> INSTRUCTIONS TO FOLLOW: Using the records below, transcribe word for word the stretch from the line that contains "From S2P Require Import Defaults" through the line that contains "Definition configPollInterval : Z", both end lines included, and nothing else.

> Stored items from a collection:
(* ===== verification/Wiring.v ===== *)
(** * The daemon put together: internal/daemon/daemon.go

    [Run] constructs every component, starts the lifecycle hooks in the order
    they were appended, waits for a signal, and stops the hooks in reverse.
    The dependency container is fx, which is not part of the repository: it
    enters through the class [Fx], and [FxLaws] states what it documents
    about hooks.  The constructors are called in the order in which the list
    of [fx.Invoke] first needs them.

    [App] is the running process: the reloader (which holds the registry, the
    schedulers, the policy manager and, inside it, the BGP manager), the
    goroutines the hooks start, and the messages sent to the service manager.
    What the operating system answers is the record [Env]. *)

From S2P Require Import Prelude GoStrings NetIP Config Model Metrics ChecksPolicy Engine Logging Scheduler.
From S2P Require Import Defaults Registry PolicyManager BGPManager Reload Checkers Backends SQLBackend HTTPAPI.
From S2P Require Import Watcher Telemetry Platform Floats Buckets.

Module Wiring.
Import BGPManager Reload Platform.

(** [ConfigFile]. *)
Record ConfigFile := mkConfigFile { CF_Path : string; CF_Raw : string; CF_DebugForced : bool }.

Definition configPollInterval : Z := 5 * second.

--

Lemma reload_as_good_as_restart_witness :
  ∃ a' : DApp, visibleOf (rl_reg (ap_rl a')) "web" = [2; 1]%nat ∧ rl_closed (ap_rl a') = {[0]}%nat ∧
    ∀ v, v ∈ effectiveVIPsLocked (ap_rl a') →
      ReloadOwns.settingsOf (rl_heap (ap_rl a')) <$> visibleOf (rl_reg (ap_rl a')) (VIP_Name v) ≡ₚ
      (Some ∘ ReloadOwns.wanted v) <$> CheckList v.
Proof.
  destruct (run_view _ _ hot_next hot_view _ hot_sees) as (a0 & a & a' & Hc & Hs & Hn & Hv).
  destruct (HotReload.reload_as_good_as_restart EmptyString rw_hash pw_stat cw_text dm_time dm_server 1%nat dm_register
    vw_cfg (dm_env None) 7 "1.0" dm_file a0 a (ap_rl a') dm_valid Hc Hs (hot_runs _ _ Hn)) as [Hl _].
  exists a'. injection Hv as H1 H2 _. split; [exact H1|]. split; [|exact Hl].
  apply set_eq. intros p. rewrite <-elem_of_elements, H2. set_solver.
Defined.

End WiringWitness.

> ANSWER FOR THE TASK:
From S2P Require Import Defaults Registry PolicyManager BGPManager Reload Checkers Backends SQLBackend HTTPAPI.
From S2P Require Import Watcher Telemetry Platform Floats Buckets.

Module Wiring.
Import BGPManager Reload Platform.

(** [ConfigFile]. *)
Record ConfigFile := mkConfigFile { CF_Path : string; CF_Raw : string; CF_DebugForced : bool }.

Definition configPollInterval : Z := 5 * second.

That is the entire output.